Limonene through Attenuation of Neuroinflammation and Nitrite Level Exerts Antidepressant-Like Effect on Mouse Model of Maternal Separation Stress

Background and Aim. Depression is a social problem with high economic burden in the society. Finding an effective agent with high efficacy and few side effects is therefore needed. Involvement of neuroimmune response as well as nitric oxide (NO) has been determined in the pathophysiology of depression. Limonene is a terpene with various pharmacological properties. Thus, we aimed to evaluate antidepressant-like effect of limonene on a mouse model of maternal separation (MS) focusing on neuroinflammation and NO level in the hippocampus.
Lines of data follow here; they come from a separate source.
(** X6: from the first of February (month 14 of the previous year, as
    [extract_time_elements] writes it) to the first of March, [julian_day]
    counts 29 days in a Gregorian leap year and 28 otherwise, for every year
    from -4715 on. *)
Theorem julian_day_february_length (y : Z) (ut : Q) :
  (-4716 <= y)%Z ->
  julian_day (y + 1) 3 1 ut ==
    julian_day y 14 1 ut +
    inject_Z (if (((y + 1) mod 4 =? 0) && negb ((y + 1) mod 100 =? 0)) ||
                 ((y + 1) mod 400 =? 0) then 29 else 28)%Z.
Proof.
  intros Hy. rewrite (julian_day_shift y 14 1 (y + 1) 3 1 ut).
  apply Qplus_comp; [reflexivity |].
  assert (Hd : (jd_days (y + 1) 3 1 - jd_days y 14 1 =
                if (((y + 1) mod 4 =? 0) && negb ((y + 1) mod 100 =? 0)) ||
                   ((y + 1) mod 400 =? 0) then 29 else 28)%Z).
  { unfold jd_days. cbv zeta.
    rewrite !trunc_year by lia.
    replace (py_trunc (30.6001 * inject_Z (3 + 1))) with 122%Z by reflexivity.
    replace (py_trunc (30.6001 * inject_Z (14 + 1))) with 459%Z by reflexivity.
    pose proof (century_term y) as Hc. cbv zeta in Hc.
    assert (H4 : ((y + 1 + 4716) / 4 - (y + 4716) / 4 =
                  if ((y + 1) mod 4 =? 0)%Z then 1 else 0)%Z).
    { destruct ((y + 1) mod 4 =? 0)%Z eqn:E; [apply Z.eqb_eq in E | apply Z.eqb_neq in E];
        Z.to_euclidean_division_equations; lia. }
    destruct ((y + 1) mod 4 =? 0)%Z eqn:E4; [apply Z.eqb_eq in E4 | apply Z.eqb_neq in E4];
    destruct ((y + 1) mod 100 =? 0)%Z eqn:E100; [apply Z.eqb_eq in E100 | apply Z.eqb_neq in E100 | apply Z.eqb_eq in E100 | apply Z.eqb_neq in E100];
    destruct ((y + 1) mod 400 =? 0)%Z eqn:E400; [apply Z.eqb_eq in E400 | apply Z.eqb_neq in E400 | apply Z.eqb_eq in E400 | apply Z.eqb_neq in E400 | apply Z.eqb_eq in E400 | apply Z.eqb_neq in E400 | apply Z.eqb_eq in E400 | apply Z.eqb_neq in E400];
    cbn [andb orb negb] in *;
    try (exfalso; Z.to_euclidean_division_equations; lia);
    lia. }
  rewrite Hd. reflexivity.
Qed.

Lemma julian_day_february_length_witness :
  (-4716 <= 2023)%Z /\ julian_day (2023 + 1) 3 1 0 == julian_day 2023 14 1 0 + inject_Z 29.
Proof.
  assert (H : (-4716 <= 2023)%Z) by lia.
  split; [exact H | exact (julian_day_february_length 2023 0 H)].
Defined.

(** ** The band loop and main() *)





(** ** i.wv.toar.py *)

Lemma shell_parse_rad_cmd (band : string) (k w : Q) :
  parse (Shell.rad_cmd band k w) =
  Some (EDiv (EMul (ECall "double" (EConst (VDbl (Q2R k)))) (EMap (band ++ "_DNs")))
             (EConst (VDbl (Q2R w)))).
Proof. reflexivity. Qed.

Lemma shell_parse_toar_cmd (band : string) (esun : Q) :
  parse (Shell.toar_cmd band esun) =
  Some (EDiv (EMul (EMul (EConst (VDbl (Q2R Shell.PI_sh))) (EMap (band ++ "_Radiance")))
                   (EPow (EConst (VDbl (Q2R Shell.ESD))) (EConst (VInt 2))))
             (EMul (EConst (VDbl (Q2R esun))) (ECall "cos" (EConst (VDbl (Q2R Shell.SZA)))))).
Proof. reflexivity. Qed.

Lemma shell_cos_sza_pos : (0 < cos (Q2R Shell.SZA * PI / 180))%R.
Proof.
  assert (HS : Q2R Shell.SZA = (362 / 10)%R).
  { unfold Shell.SZA, Shell.SEA. rewrite Q2R_minus. unfold Q2R. simpl. field. }
  rewrite HS. pose proof PI_RGT_0. apply cos_gt_0; lra.
Qed.

Lemma shell_pixels (band : string) (k w esun : Q) :
  assoc band Shell.constants = Some (k, w, esun) -> (0 < w)%Q -> (0 < esun)%Q ->
  (forall dn, Shell.rad_pixel band dn = Some (VDbl (Q2R k * to_R dn / Q2R w))) /\
  (forall rad, Shell.toar_pixel band rad =
     Some (VDbl (Q2R Shell.PI_sh * rad * Q2R Shell.ESD ^ 2 /
                 (Q2R esun * cos (Q2R Shell.SZA * PI / 180))))).
Proof.
  intros Ha Hw He. apply Q2R_pos_neq0 in Hw. apply Qlt_Rlt in He.
  rewrite RMicromega.Q2R_0 in He. pose proof shell_cos_sza_pos as Hc.
  split.
  - intros dn. unfold Shell.rad_pixel. rewrite Ha, shell_parse_rad_cmd. cbn [eval].
    rewrite String.eqb_refl. unfold call. cbn [String.eqb Ascii.eqb Bool.eqb].
    unfold arith, vdiv. destruct dn as [z | x]; cbn [to_R];
      (destruct (Req_EM_T (Q2R w) 0) as [H0 | _]; [contradiction | reflexivity]).
  - intros rad. unfold Shell.toar_pixel. rewrite Ha, shell_parse_toar_cmd. cbn [eval].
    rewrite String.eqb_refl. unfold call. cbn [String.eqb Ascii.eqb Bool.eqb].
    unfold vpow, arith, vdiv. cbn [to_R Z.ltb Z.compare].
    destruct (Req_EM_T (Q2R esun * cos (Q2R Shell.SZA * PI / 180)) 0) as [H0 | _].
    + exfalso. pose proof (Rmult_lt_0_compat _ _ He Hc). lra.
    + simpl powerRZ. rewrite Rmult_1_r. do 3 f_equal. ring.
Qed.

(** X12: in [i.wv.toar.py], for every band of [Spectral_Bands], the
    radiance is [K * DN / Width] and the reflectance is
    [PI * radiance * ESD^2 / (Esun * cos(SZA))], with cos(SZA) in the
    denominator ([SZA] in degrees, [PI = 3.14159265358]). *)
Theorem shell_radiance_reflectance (band : string) :
  In band Shell.Spectral_Bands ->
  exists k w esun, assoc band Shell.constants = Some (k, w, esun) /\
  (forall dn, Shell.rad_pixel band dn = Some (VDbl (Q2R k * to_R dn / Q2R w))) /\
  (forall rad, Shell.toar_pixel band rad =
     Some (VDbl (Q2R Shell.PI_sh * rad * Q2R Shell.ESD ^ 2 /
                 (Q2R esun * cos (Q2R Shell.SZA * PI / 180))))).
Proof.
  intros H. cbn [Shell.Spectral_Bands In] in H.
  repeat (destruct H as [<- | H];
          [do 3 eexists; split; [reflexivity |];
           apply shell_pixels; [reflexivity | vm_compute; reflexivity | vm_compute; reflexivity] |]).
  destruct H.
Qed.

Lemma shell_radiance_reflectance_witness :
  In "Green" Shell.Spectral_Bands /\
  exists k w esun, assoc "Green" Shell.constants = Some (k, w, esun) /\
  (forall dn, Shell.rad_pixel "Green" dn = Some (VDbl (Q2R k * to_R dn / Q2R w))) /\
  (forall rad, Shell.toar_pixel "Green" rad =
     Some (VDbl (Q2R Shell.PI_sh * rad * Q2R Shell.ESD ^ 2 /
                 (Q2R esun * cos (Q2R Shell.SZA * PI / 180))))).
Proof.
  assert (H : In "Green" Shell.Spectral_Bands) by (simpl; tauto).
  split; [exact H | exact (shell_radiance_reflectance "Green" H)].
Defined.

(** X13: [i.wv.toar.py] loops over exactly the bands of [CF_BW_ESUN], and
    for every name its constants K, Width and Esun equal the table's
    calibration factor, bandwidth and Esun; a name missing from one is
    missing from the other. *)
Theorem shell_constants_match_table :
  Shell.Spectral_Bands = map fst CF_BW_ESUN /\
  forall band,
  match assoc band Shell.constants, lookup band with
  | Some (k, w, esun), Ok (bw, esun', acf) => k == acf /\ w == bw /\ esun == esun'
  | None, Err _ => True
  | _, _ => False
  end.
Proof.
  split; [reflexivity |]. intros band.
  destruct (in_dec String.string_dec band band_names) as [Hin | Hout].
  - cbn [band_names In] in Hin.
    repeat (destruct Hin as [<- | Hin]; [vm_compute; repeat split; reflexivity |]).
    destruct Hin.
  - assert (H1 : assoc band Shell.constants = None)
      by (apply assoc_None_iff; exact Hout).
    assert (H2 : assoc band CF_BW_ESUN = None)
      by (apply assoc_None_iff; exact Hout).
    unfold lookup. rewrite H1, H2. exact I.
Qed.

(** ** jd_to_esd *)

Lemma esd_formula_cos (jd : R) :
  esd_formula jd =
  (1.00014 - 0.01671 * cos (radians (357.529 + 0.98560028 * (jd - 2451545.0)))
   - 0.00014 * (2 * cos (radians (357.529 + 0.98560028 * (jd - 2451545.0))) ^ 2 - 1))%R.
Proof. unfold esd_formula. cbv zeta. rewrite cos_2a_cos. ring. Qed.

(** X14: [jd_to_esd] returns values between 0.98329 and 1.01671 AU, and
    both ends are reached (perihelion, [g = 360], and aphelion,
    [g = 180]). *)
Theorem jd_to_esd_exact_range :
  (forall jd d, jd_to_esd jd = Ok d -> (0.98329 <= d <= 1.01671)%R) /\
  (exists jd, jd_to_esd jd = Ok 0.98329%R) /\
  (exists jd, jd_to_esd jd = Ok 1.01671%R).
Proof.
  split; [| split].
  - intros jd d H. rewrite jd_to_esd_ok in H. injection H as <-.
    rewrite esd_formula_cos.
    set (c := cos _). pose proof (COS_bound (radians (357.529 + 0.98560028 * (jd - 2451545.0))))
      as [Hl Hu]. fold c in Hl, Hu.
    split; nra.
  - exists (2451545.0 + (360 - 357.529) / 0.98560028)%R.
    rewrite jd_to_esd_ok. f_equal. rewrite esd_formula_cos.
    replace (357.529 + 0.98560028 * (2451545.0 + (360 - 357.529) / 0.98560028 - 2451545.0))%R
      with 360%R by (field; lra).
    replace (radians 360) with (2 * PI)%R by (unfold radians; field).
    rewrite cos_2PI. lra.
  - exists (2451545.0 + (180 - 357.529) / 0.98560028)%R.
    rewrite jd_to_esd_ok. f_equal. rewrite esd_formula_cos.
    replace (357.529 + 0.98560028 * (2451545.0 + (180 - 357.529) / 0.98560028 - 2451545.0))%R
      with 180%R by (field; lra).
    replace (radians 180) with PI by (unfold radians; field).
    rewrite cos_PI. lra.
Qed.

(** X15: the distance [jd_to_esd] computes repeats exactly every
    [360 / 0.98560028] days (about 365.2596, one full turn of the mean
    anomaly [g]). *)
Theorem jd_to_esd_periodic (jd : R) :
  jd_to_esd (jd + 360 / 0.98560028) = jd_to_esd jd.
Proof.
  rewrite !jd_to_esd_ok. f_equal. rewrite !esd_formula_cos.
  replace (radians (357.529 + 0.98560028 * (jd + 360 / 0.98560028 - 2451545.0)))
    with (radians (357.529 + 0.98560028 * (jd - 2451545.0)) + 2 * INR 1 * PI)%R
    by (unfold radians; simpl INR; field; lra).
  rewrite cos_period. reflexivity.
Qed.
Methods. Mice were randomly divided into experimental groups as follows: the control group received normal saline and MS groups received normal saline, limonene (10 and 20 mg/kg), L-NAME (10 mg/kg), L-arginine (L-arg) (75 mg/kg), limonene (10 mg/kg) plus L-NAME, and limonene (20 mg/kg) plus L-arg. Behavioral tests including the forced swimming test (FST), open field test (OFT), and splash test were performed. Finally, serum and hippocampal nitrite levels as well as the expression of inflammatory genes (IL-1β and TNF-α) in the hippocampus were measured. Results. We showed that MS caused depressive-like behavior. Treatment of MS mice with limonene reduced the duration of immobility time in FST and increases the grooming activity time in the splash test. Limonene also reduces serum and brain nitrite levels and reduces the expression of IL-1β and TNF-α in the hippocampus. We found that L-NAME potentiated the effects of a subeffective dose of limonene. Conclusion. We concluded that the antidepressant-like effects of limonene are probably mediated through inhibition of neuroinflammation and attenuation of nitrite levels in the hippocampus.